The Old Man of Time noticed first.
His voice trembled as he addressed Leylin for the first time in decades.
"Spare them," he said quietly. "Spare the innocents of the age to come. Do not allow your vengeance… your existence… to destroy what is yet unformed."
Leylin's head tilted ever so slightly.
No answer.
Not a word.
The Time King's hands clenched. His shoulders sagged under centuries of unacknowledged guilt. He had watched Morvayne's vitality drain like candlelight in the wind, and he could do nothing.
Morvayne coughed once,a dry, rattling sound. Her face paled.
"The… system… requires it," she whispered to the Time King, voice breaking for the first time in memory.
He shook his head. "No. Not like this."
But the chains held Leylin steady. Pride and Gluttony pulsed quietly, undisturbed.
He did not need to speak. He did not need to act. The very aura around him was judgment enough.
Days stretched into weeks, weeks into decades.
Morvayne's frame diminished. The once-imposing figure now moved with deliberate slowness. The glow of the extraction chamber reflected off her hair, now streaked with gray.
Her voice faltered each time she addressed Leylin, whether asking for compliance or quietly muttering instructions to the equipment.
Sometimes she simply stood, hands pressed to the cage, as if seeking forgiveness from a god she could never understand.
And Leylin watched.
Always observing.
Calculating.
Waiting.
The Time King grew desperate.
"Leylin," he said one evening, voice barely above a whisper. "If you refuse, all life above will perish. I beg you..consider it. Spare them."
Leylin's eyes did not shift from the intricate web of runes binding him.
Not a flicker of recognition.
Not a spark of empathy.
Cold. Clinical. Perfect.
The Time King sank to his knees, trembling. "You cannot remain… unmoved forever."

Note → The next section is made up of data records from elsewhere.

Lemma pending_detach_resolves_witness :
  match sl_cell (slot 5) with
  | DC_Pending c =>
      lookup_detach (V := Z) (LF := Z) (detach_context (SS_Live (slot 5))
        (DTR_Exact (RI_Live (sl_member (slot 5)))) None (detach_request 2) 6 2)
      = DLR_PendingReplayRequired (prepare_replay c 9 (sl_binding (slot 5)) 2)
      /\ is_ok (replay_apply (prepare_replay c 9 (sl_binding (slot 5)) 2) (sl_member (slot 5))
                 PDD_NotAttempted) = true
  | _ => False
  end.
Proof.
  destruct (pending_detach_resolves (take 5 life) (slot 5)
    (mkPendingDetach (token Byte.x02) 4 2 6 (epoch 2 2) (binding_terminal 5 4) 2)
    (detach_request 2) None 2 PDD_NotAttempted) as (rq & p & H1 & _ & H2); [by vm_compute..|].
  assert (prepare_replay (mkPendingDetach (token Byte.x02) 4 2 6 (epoch 2 2)
    (binding_terminal 5 4) 2) 9 (sl_binding (slot 5)) 2 = rq) as <-
    by (vm_compute in H1; vm_compute; congruence).
  split; [exact H1|]. cbv beta iota. etransitivity; [exact (f_equal is_ok H2)|by vm_compute].
Defined.

Lemma detach_replay_witness :
  lookup_detach (V := Z) (LF := Z) (detach_context (SS_Live (slot 4))
    (DTR_Exact (RI_Live (sl_member (slot 4)))) None (detach_request 1) 5 3)
  = DLR_StaleAuthority (DSA_TerminalizedDetachCell (mkTerminalizedDetachCell 9 4 1
      (token Byte.x02) 2 (epoch 1 1) (BSV_Bound (epoch 2 2)))).
Proof.
  destruct (detach_replay (take 2 life) (slot 2) (detach_request 1) 5 (mkCommittedPosition 3 3)
    (slot 3) [Op_Attach AttachAdmission (attach_request 1) ASP_Verified (attach_parameters 2 4)]
    (slot 4) None 3) as (a & Ha & H); [by vm_compute..|].
  assert (a = binding 1 1) as -> by (vm_compute in Ha; by simplify_eq).
  rewrite H. by vm_compute.
Defined.

Lemma leave_replay_witness :
  match live_apply (slot 10) (nth 10 life enroll) with
  | Some (SS_Retired t) =>
      lookup_leave (presented (D := Z) (SS_Retired t)) BS_Detached None (leave_request 4)
        LSP_Verified
      = LLR_LeaveCommitted (mkLeaveCommitted 9 (token Byte.x04) 4 4 None (Some 9) 10)
  | _ => False
  end.
Proof.
  destruct (live_apply (slot 10) (nth 10 life enroll)) as [[| |t|]|] eqn:E;
    [by vm_compute in E|by vm_compute in E| |by vm_compute in E..].
  destruct (leave_replay (slot 10) (nth 10 life enroll) (leave_request 4) t BS_Detached None E eq_refl)
    as (_ & H & _).
  rewrite (H (leave_request 4) LSP_Verified eq_refl eq_refl).
  vm_compute in E. simplify_eq. by vm_compute.
Defined.

Lemma attach_replay_witness :
  match verified_attach (slot 3) (nth 3 life enroll) with
  | Some w =>
      match commit_attach w (sl_cell (slot 3)) with
      | Ok c =>
          lookup_credential_attach (V := Z) (LF := Z) (ATP_LiveReceipt (RI_Live (sl_member (slot 6)))
            (mkCredentialAttachLiveReceipt (atc_outcome c))) PI_Absent (sl_binding (slot 6))
            (vac_request w) ASP_Verified = ALR_UnboundReceipt (RR_CredentialAttach (atc_outcome c))
      | Err _ => False
      end
  | None => False
  end.
Proof.
  destruct (verified_attach (slot 3) (nth 3 life enroll)) as [w|] eqn:Ew; [|by vm_compute in Ew].
  destruct (commit_attach w (sl_cell (slot 3))) as [c|] eqn:Ec;
    [|vm_compute in Ew; simplify_eq; by vm_compute in Ec].
  destruct (attach_replay (take 3 life) (slot 3) (nth 3 life enroll) w c (drop 4 (take 6 life))
    (slot 6) PI_Absent eq_refl Ew Ec) as [H _]; [|exact H].
  vm_compute in Ew. simplify_eq. vm_compute in Ec. simplify_eq. by vm_compute.
Defined.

Leylin exhaled slowly. Nothing more.
Morvayne's coughs became frequent. Her stamina faltered.
One day she did not come to the chamber.
When she returned, the brightness in her eyes had dimmed. Skin drawn, voice a whisper.
Leylin's Gluttony core pulsed ever so slightly slower, almost in acknowledgment of the human frailty before him.
The Time King avoided looking at her.
He could not bear the truth: centuries of servitude had finally taken her.
And yet, Leylin remained unchanged.
Centuries of observation had taught him patience. Every motion, every flicker, every faltering step of those around him was noted, remembered, and cataloged.
He did not react. He did not intervene.
Not because he had no compassion.
But because he was beyond it.
One night, the Time King lingered at the edge of the chamber, eyes wet.
"She's dying," he murmured.
Leylin tilted his head. Not enough for Morvayne to notice.
"Do you…?" the Time King's voice cracked. "Do you even care?"
Silence.
A faint hum. The pulse of the Pride core.
"I see," the Time King whispered. "I understand."
And he left, retreating into the shadows, leaving Morvayne alone with the cage and the sin cores she could no longer fully control.
The first cracks in the guardians' immortality had begun.
Leylin watched quietly.
Centuries had passed.
Yet, the abyss held no power over him.
And now, even those who had once been his keepers were breaking.
The experiment,the specimen..remained flawless.
This chapter sets the stage for:
Morvayne's slow death and the consequences of the Gluttony extraction. Time King's desperate attempts and eventual helplessness. Leylin remaining the unmoved observer. The tension building to the point where he finally speaks or acts, centuries later.